Howard Rushmore had dreamed from a young age of being a progressive journalist, and by age sixteen he was writing both for his high school and town newspapers. This was back in late ’20s, when they still let students do such things. Unfortunately, the stuff he wrote in the local paper about the school got him expelled.
Rushmore wasn’t too worried about the expulsion; he had bigger fish to fry. While working his beat he had witnessed a lynching, and the tragedy moved him; the anti-lynching cause would be his cause of choice. Hard as it is to believe, anti-lynching legislation at the time was controversial; Rushmore’s search for a paper that opposed lynching with sufficient consistency brought him all the way to the Daily Worker. The Daily Worker was a Communist paper, but at least they were anti-lynch. Rushmore began writing for them, and was soon the Daily Worker‘s film critic.
He ran into trouble, though, over his review of Gone with the Wind, which was essentially that the film was racist and bad but had nice cinematography; unfortunately, the party line was that Gone with the Wind was racist and bad and also bad; in every way bad. Rushmore refused to change his review and condemn the DP, and so not for the last time he got fired.
For whatever reason, this firing struck a chord with the American public, who were tickled to see the Communists purging their ranks over something so minor. Rushmore’s sacking became national news, and he ended up a mini-celebrity, easily landing a job at a real newspaper, The New York Journal-American. There Rushmore pulled the first of his patented switcheroos, using his new position to rake up muck against his former cronies, the Communists. Soon he was writing anti-Communist pieces for several papers, including a regular column, “Heard on the Party Line”, for the American Mercury. His celebrity was assured as he branded himself an expert on the Communist menace. He specialized in “outing” Communists, and in 1947 he was a star witness for the House Un-American Activities Committee.
Joe McCarthy made famous the practice of waving around a piece of paper purporting to list Communists, but Rushmore did it first. He scattershot named so many Communists in his articles that he accidentally got some right; in fact, he made allegations overlapping an FBI investigation of Communists in the US Navy, which panicked J. Edgar Hoover — did Rushmore have the inside track?
But if Rushmore did not have the inside track yet, he soon would: Joe McCarthy hired Rushmore to help with research on his senate subcommittee, and Rushmore paid him back by sneaking back to the Journal-American and scooping the subcommittee, publishing their secret strategies and findings. This got Rushmore sacked, predictably, from his research job. So Rushmore pulled another switcheroo and started penning attacks on McCarthy’s aide Roy Cohn, which got him fired in turn from his job as a red baiter. Nobody wanted an anti-Communist who attacked Roy!
Rushmore was now persona non grata with both Communist and anti-Communist papers. If you can’t work for A or for not-A, who is left?

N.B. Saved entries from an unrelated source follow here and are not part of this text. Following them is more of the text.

Lemma load_image_spec_core (raw : raw_image) (H W C : nat) :
  rect H W C raw -> byte_image raw -> (3 <= C)%nat ->
  rect H W 3 (load_image raw)
  /\ unit_image (load_image raw)
  /\ forall r, (r < H)%nat ->
       nth r (load_image raw) []
       = map (fun px => map (fun b => IZR b / 255) (firstn 3 px)) (nth (H - 1 - r) raw []).
Proof.
  intros [HH Hrows] Hbytes HC. unfold load_image. repeat split.
  - rewrite length_map, length_rev. exact HH.
  - rewrite Forall_map. apply Forall_rev.
    eapply Forall_impl; [|exact Hrows]. intros row [Hw Hpx]. split.
    + rewrite length_map. exact Hw.
    + rewrite Forall_map. eapply Forall_impl; [|exact Hpx].
      intros px Hc. cbv beta. rewrite length_map, length_firstn, Hc. lia.
  - unfold unit_image. rewrite Forall_map. apply Forall_rev.
    eapply Forall_impl; [|exact Hbytes]. intros row Hrow. cbv beta.
    rewrite Forall_map. eapply Forall_impl; [|exact Hrow]. intros px Hpx. cbv beta.
    rewrite Forall_map. apply firstn_Forall.
    eapply Forall_impl; [|exact Hpx]. intros b Hb. apply byte_unit, Hb.
  - intros r Hr.
    rewrite (nth_map_in _ (rev raw) r [] []) by (rewrite length_rev; lia).
    rewrite rev_nth by lia. rewrite HH.
    replace (H - S r)%nat with (H - 1 - r)%nat by lia. reflexivity.
Qed.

The answer was Confidential, the sleazy tabloid that dared to call celebrities drug-addicted homosexuals. It was hardly even a paper at all! It had a clever racket going, because before it published a juicy story, the paper would vet it with the celebrity involved, who had the option to “buy it back,” so it would never see the light of day. Somehow this is different from blackmail? In any event, Rushmore oversaw the paper in its heyday, assuming editorship and also writing articles outing celebrities as gay or Communist or even (thank you, Cary Grant!) both.
But when he tried to publish an article on Eleanor Roosevelt’s (alleged) affair with her Black chauffeur, the publisher quashed it as one step too far. Howard “the truth must be told!” Rushmore considered this interference an affront to his integrity, and quit in a huff, leaving to became editor of The National Police Gazette, the only paper lower than Confidential without being explicitly pornography.
Oh, and also—switcheroo! Confidential was (somewhat predictably) being sued by a cadre of Hollywood the elite, and Rushmore became the star witness for disgruntled celebrities, testifying against the paper he’d edited.
Rushmore’s testimony helped neuter Confidential, but it lost him his editorship at the Police Gazette, which had enough trouble looking respectable without a troublemaker on its staff. Worse yet, the constant switcheroos, plus flamboyantly inconsistent behavior of every stripe, made it almost impossible for Rushmore to land writing gigs.
The following year, while riding in the back of a taxi, he shot in the head first his wife Frances and then himself. She’d told the cab driver, over Rushmore’s protests, to drive to the nearest police station. So fell Howard Rushmore.
There’s got to be a moral in all this, but durned if I can figure it out what it is.